#### Task inputs

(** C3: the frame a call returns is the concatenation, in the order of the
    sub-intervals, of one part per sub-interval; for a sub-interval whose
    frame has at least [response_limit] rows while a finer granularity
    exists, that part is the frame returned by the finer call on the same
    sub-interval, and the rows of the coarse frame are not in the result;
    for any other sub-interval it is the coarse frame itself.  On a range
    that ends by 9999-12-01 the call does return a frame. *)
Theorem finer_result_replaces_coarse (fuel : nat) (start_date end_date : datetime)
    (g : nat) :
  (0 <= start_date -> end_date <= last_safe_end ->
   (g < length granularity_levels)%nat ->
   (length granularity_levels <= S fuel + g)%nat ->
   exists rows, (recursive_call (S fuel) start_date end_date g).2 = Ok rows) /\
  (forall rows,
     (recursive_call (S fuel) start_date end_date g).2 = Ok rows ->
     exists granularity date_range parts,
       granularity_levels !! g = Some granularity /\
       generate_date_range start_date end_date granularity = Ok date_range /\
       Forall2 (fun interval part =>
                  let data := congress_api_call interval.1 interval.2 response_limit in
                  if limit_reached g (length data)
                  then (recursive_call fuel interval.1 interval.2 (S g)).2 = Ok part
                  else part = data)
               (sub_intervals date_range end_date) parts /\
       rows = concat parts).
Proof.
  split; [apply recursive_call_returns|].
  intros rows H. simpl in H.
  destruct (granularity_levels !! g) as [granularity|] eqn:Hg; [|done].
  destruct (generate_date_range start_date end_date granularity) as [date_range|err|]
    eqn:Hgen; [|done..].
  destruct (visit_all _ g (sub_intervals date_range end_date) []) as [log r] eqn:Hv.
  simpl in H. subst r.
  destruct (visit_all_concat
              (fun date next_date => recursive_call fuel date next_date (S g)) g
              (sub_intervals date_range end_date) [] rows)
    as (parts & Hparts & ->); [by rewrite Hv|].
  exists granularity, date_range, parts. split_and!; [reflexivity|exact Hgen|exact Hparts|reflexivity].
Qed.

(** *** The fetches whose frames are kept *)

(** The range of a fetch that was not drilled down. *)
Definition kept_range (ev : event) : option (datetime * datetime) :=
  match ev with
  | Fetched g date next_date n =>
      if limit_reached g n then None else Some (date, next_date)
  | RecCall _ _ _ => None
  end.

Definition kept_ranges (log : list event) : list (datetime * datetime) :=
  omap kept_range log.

########
#### Task inputs

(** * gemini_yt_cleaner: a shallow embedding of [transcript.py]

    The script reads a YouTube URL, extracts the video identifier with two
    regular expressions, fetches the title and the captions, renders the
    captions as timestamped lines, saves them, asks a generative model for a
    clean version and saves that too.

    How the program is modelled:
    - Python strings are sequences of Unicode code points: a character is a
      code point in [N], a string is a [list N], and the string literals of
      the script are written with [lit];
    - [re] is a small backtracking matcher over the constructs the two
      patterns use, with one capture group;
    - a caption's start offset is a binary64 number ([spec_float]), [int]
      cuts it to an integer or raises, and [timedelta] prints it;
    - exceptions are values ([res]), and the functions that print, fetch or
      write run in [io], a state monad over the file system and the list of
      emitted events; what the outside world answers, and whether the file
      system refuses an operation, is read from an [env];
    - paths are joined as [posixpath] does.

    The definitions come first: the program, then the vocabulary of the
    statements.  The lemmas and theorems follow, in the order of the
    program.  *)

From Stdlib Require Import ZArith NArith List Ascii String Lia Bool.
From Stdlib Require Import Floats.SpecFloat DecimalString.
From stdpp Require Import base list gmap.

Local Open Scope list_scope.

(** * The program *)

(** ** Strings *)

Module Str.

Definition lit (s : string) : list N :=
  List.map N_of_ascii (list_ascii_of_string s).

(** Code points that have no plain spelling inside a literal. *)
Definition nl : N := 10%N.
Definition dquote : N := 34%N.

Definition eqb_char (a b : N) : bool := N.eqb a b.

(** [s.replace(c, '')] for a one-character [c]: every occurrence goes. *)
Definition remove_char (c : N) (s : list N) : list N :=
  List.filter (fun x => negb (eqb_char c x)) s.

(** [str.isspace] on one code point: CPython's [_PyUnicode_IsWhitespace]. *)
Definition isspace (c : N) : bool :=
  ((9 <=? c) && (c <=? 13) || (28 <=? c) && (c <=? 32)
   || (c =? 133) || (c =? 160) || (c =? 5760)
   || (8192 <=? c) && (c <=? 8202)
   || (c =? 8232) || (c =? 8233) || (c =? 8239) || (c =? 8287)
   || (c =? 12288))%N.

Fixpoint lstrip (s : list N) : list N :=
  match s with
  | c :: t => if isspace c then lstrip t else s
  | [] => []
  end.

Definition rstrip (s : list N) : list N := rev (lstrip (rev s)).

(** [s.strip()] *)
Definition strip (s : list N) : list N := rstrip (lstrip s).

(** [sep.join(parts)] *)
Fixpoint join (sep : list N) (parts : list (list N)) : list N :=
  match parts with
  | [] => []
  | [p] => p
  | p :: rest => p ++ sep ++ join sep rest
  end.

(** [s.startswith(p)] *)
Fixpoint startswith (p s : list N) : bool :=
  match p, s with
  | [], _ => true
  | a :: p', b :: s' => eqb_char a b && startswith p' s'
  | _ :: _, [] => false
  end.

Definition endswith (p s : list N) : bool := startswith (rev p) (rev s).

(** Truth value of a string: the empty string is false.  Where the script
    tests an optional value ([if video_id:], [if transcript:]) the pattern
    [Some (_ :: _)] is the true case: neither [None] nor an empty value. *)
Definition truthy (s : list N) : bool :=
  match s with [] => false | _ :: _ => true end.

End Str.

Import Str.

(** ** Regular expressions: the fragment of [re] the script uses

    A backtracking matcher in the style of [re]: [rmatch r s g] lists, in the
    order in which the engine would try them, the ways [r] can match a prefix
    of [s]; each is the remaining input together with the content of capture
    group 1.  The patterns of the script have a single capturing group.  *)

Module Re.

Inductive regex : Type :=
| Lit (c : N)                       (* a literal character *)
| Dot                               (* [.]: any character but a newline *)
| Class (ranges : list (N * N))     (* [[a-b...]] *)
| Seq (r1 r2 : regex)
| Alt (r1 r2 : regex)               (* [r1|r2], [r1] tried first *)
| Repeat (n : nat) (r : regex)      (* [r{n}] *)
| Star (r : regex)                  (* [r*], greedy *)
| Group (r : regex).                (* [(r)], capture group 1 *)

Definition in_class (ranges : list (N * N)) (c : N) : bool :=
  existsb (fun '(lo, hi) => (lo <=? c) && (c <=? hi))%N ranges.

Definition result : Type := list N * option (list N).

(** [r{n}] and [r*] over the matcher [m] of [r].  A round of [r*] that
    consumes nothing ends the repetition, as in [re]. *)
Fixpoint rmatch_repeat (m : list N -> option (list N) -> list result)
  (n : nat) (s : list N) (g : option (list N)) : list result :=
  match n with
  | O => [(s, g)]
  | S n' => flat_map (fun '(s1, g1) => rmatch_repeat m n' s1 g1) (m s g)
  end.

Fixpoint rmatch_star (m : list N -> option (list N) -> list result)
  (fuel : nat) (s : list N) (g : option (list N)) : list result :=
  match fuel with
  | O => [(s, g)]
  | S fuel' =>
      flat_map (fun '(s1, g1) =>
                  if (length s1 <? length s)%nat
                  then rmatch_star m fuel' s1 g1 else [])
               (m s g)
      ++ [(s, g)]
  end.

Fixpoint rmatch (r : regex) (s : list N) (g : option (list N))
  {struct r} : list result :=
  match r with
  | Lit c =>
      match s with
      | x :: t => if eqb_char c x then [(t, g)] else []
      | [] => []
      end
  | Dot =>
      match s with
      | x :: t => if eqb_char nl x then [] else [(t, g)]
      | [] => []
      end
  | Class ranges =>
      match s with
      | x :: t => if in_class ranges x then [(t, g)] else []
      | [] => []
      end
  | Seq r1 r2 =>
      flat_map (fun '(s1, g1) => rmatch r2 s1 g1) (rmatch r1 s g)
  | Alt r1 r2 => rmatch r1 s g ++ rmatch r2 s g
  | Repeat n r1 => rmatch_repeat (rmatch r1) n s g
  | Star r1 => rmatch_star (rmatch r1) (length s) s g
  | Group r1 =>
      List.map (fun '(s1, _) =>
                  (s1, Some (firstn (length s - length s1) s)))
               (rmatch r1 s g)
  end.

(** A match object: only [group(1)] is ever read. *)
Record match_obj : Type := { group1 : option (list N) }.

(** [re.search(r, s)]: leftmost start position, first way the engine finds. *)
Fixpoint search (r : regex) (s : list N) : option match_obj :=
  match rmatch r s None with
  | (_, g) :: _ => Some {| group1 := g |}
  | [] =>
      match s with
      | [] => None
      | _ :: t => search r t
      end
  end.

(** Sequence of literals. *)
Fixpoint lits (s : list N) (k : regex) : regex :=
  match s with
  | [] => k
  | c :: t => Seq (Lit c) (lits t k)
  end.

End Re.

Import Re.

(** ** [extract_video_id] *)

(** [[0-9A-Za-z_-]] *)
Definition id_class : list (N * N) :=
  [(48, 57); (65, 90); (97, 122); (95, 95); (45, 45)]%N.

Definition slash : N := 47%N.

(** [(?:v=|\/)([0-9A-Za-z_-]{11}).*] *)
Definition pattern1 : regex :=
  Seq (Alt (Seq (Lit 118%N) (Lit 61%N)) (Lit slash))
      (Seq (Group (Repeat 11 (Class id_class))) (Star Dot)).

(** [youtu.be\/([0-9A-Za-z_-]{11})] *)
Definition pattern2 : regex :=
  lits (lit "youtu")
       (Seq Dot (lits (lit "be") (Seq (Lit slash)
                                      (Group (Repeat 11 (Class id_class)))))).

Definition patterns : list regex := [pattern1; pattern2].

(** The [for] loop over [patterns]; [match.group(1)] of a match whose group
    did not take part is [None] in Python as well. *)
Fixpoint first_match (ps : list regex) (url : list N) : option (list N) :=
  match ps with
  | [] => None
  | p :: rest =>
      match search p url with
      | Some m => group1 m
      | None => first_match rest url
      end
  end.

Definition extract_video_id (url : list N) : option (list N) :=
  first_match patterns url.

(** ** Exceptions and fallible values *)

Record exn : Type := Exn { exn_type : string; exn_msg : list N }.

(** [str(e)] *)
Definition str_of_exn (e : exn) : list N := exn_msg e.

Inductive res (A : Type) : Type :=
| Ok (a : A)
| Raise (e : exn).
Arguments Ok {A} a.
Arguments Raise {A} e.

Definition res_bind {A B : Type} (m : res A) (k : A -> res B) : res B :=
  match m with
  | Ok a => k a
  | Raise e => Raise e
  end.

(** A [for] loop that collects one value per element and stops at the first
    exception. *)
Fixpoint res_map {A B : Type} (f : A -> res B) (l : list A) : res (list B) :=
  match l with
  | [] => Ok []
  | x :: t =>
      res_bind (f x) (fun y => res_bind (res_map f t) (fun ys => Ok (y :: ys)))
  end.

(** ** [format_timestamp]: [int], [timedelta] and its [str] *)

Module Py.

########
#### Task inputs

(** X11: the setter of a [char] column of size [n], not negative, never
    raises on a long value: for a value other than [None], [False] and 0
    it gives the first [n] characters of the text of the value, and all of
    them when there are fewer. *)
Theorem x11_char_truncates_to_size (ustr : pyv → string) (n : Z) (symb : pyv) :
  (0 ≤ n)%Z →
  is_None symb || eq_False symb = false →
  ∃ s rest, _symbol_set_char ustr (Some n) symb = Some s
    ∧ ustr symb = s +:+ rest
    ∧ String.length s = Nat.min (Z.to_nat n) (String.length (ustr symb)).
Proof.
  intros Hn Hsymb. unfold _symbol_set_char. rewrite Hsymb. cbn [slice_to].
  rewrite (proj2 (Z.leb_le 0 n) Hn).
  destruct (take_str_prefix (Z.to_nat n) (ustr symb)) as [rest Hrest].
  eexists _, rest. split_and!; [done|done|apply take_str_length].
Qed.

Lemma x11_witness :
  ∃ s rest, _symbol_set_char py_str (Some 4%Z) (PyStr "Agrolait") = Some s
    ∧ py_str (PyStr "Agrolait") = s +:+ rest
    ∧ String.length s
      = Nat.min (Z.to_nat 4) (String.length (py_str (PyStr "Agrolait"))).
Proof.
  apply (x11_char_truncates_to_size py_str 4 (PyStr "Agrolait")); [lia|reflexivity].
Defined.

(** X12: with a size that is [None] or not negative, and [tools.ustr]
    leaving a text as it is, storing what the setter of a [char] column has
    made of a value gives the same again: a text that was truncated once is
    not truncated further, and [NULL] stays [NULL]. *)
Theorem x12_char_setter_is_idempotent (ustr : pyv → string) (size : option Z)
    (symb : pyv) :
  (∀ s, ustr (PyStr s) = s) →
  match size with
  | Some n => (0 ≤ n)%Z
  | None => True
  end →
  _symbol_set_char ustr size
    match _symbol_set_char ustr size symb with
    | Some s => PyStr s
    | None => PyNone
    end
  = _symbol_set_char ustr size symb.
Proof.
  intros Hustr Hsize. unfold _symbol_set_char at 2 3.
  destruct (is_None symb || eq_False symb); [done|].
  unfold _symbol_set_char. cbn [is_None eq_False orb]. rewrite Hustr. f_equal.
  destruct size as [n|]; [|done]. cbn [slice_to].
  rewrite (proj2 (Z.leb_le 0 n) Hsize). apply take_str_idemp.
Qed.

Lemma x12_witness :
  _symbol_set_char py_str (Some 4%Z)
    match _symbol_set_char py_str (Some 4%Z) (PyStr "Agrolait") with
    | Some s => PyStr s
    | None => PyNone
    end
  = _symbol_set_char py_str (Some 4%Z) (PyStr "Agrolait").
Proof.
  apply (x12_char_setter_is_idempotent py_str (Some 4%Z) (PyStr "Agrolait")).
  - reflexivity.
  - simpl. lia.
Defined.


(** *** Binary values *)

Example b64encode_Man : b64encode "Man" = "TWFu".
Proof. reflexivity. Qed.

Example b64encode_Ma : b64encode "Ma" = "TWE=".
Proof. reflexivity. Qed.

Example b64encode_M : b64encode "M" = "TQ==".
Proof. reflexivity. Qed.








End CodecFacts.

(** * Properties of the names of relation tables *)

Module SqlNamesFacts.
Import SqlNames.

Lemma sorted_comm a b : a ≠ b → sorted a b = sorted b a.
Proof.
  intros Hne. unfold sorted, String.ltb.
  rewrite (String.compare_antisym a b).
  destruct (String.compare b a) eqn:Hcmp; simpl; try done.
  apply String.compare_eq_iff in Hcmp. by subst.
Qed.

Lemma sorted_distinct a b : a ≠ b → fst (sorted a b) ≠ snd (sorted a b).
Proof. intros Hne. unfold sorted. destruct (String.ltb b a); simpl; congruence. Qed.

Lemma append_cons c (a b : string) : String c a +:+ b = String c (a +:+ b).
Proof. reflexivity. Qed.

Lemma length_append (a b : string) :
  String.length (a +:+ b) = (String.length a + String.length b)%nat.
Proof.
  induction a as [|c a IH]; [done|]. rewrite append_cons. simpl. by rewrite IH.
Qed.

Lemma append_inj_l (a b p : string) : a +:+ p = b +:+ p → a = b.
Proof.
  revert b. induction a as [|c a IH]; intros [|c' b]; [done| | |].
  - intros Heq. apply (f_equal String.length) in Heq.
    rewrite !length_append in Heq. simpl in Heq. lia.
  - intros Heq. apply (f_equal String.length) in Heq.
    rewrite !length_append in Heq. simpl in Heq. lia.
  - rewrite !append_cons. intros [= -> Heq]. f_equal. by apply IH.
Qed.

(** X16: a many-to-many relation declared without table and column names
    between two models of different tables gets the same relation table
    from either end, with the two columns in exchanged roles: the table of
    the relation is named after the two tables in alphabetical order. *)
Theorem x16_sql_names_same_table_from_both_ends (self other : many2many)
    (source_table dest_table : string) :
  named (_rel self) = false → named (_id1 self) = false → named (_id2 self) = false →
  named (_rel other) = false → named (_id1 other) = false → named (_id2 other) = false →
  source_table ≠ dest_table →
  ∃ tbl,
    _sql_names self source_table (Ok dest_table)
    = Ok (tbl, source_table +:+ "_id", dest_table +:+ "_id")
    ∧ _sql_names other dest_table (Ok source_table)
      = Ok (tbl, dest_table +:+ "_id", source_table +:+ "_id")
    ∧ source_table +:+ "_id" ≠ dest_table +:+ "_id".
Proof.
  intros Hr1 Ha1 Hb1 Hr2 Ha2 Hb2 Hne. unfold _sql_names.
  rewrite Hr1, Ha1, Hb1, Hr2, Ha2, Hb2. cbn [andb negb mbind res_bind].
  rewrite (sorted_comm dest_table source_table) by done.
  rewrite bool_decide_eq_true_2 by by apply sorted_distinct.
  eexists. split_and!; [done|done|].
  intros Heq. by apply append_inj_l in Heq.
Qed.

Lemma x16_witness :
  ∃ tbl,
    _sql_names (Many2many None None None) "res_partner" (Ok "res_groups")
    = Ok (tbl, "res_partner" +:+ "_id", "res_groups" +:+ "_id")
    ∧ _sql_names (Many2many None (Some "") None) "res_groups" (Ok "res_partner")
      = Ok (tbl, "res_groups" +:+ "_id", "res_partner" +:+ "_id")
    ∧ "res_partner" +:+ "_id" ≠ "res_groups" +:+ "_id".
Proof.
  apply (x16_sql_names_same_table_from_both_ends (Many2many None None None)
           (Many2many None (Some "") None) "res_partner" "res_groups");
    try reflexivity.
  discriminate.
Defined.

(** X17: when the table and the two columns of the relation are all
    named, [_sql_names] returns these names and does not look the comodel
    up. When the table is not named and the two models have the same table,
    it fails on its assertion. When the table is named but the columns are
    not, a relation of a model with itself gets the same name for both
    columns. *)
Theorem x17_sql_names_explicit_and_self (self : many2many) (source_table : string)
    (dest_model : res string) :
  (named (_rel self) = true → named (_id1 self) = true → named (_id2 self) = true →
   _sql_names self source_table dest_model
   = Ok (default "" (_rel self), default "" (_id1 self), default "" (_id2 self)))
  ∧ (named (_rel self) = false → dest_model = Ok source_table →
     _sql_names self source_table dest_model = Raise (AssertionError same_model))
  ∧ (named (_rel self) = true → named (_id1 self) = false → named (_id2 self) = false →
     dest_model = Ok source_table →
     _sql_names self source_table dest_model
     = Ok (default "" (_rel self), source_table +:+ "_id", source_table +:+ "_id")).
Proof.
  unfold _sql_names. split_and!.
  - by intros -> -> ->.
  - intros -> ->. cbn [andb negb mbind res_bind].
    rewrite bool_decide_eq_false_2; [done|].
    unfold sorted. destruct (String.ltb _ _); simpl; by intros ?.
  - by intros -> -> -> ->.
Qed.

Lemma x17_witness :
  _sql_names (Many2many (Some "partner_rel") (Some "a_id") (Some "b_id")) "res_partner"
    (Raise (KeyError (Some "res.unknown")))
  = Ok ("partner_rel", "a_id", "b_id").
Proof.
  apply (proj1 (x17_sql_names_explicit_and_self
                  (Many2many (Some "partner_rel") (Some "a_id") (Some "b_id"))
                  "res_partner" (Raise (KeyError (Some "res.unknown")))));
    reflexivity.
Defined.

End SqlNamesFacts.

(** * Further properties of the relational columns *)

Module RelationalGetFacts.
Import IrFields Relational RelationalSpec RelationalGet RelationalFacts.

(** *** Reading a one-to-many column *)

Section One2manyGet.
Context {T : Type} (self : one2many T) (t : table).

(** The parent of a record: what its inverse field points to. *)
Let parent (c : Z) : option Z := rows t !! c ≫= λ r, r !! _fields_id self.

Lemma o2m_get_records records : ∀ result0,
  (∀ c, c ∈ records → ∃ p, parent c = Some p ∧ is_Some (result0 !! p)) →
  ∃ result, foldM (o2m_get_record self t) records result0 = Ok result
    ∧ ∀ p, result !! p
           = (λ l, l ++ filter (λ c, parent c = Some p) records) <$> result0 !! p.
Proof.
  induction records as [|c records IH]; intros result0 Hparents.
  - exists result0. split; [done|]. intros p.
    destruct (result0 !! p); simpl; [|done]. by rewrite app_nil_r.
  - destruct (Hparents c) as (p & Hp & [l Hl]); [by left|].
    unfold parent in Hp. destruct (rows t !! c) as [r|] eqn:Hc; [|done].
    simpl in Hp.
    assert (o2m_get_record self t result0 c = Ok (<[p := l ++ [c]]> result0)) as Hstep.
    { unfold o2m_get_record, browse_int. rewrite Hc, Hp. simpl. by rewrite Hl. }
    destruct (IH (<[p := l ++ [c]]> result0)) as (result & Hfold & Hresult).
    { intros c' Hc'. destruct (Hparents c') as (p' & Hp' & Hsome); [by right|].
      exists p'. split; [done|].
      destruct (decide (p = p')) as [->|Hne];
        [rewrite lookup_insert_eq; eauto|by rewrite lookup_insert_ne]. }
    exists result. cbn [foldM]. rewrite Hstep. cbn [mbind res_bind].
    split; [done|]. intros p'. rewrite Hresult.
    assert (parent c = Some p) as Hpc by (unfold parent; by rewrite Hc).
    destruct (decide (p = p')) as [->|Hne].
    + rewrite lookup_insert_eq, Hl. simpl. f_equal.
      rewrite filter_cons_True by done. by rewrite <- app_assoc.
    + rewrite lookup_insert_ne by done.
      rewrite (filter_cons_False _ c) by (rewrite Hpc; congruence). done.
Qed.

########

Among the lines above, find the one with "rewrite (proj2 (Z.leb_le 0 n) Hn)." and the one with "destruct (is_None symb". Quote both and everything between them, exactly.

  rewrite (proj2 (Z.leb_le 0 n) Hn).
  destruct (take_str_prefix (Z.to_nat n) (ustr symb)) as [rest Hrest].
  eexists _, rest. split_and!; [done|done|apply take_str_length].
Qed.

Lemma x11_witness :
  ∃ s rest, _symbol_set_char py_str (Some 4%Z) (PyStr "Agrolait") = Some s
    ∧ py_str (PyStr "Agrolait") = s +:+ rest
    ∧ String.length s
      = Nat.min (Z.to_nat 4) (String.length (py_str (PyStr "Agrolait"))).
Proof.
  apply (x11_char_truncates_to_size py_str 4 (PyStr "Agrolait")); [lia|reflexivity].
Defined.

(** X12: with a size that is [None] or not negative, and [tools.ustr]
    leaving a text as it is, storing what the setter of a [char] column has
    made of a value gives the same again: a text that was truncated once is
    not truncated further, and [NULL] stays [NULL]. *)
Theorem x12_char_setter_is_idempotent (ustr : pyv → string) (size : option Z)
    (symb : pyv) :
  (∀ s, ustr (PyStr s) = s) →
  match size with
  | Some n => (0 ≤ n)%Z
  | None => True
  end →
  _symbol_set_char ustr size
    match _symbol_set_char ustr size symb with
    | Some s => PyStr s
    | None => PyNone
    end
  = _symbol_set_char ustr size symb.
Proof.
  intros Hustr Hsize. unfold _symbol_set_char at 2 3.
  destruct (is_None symb || eq_False symb); [done|].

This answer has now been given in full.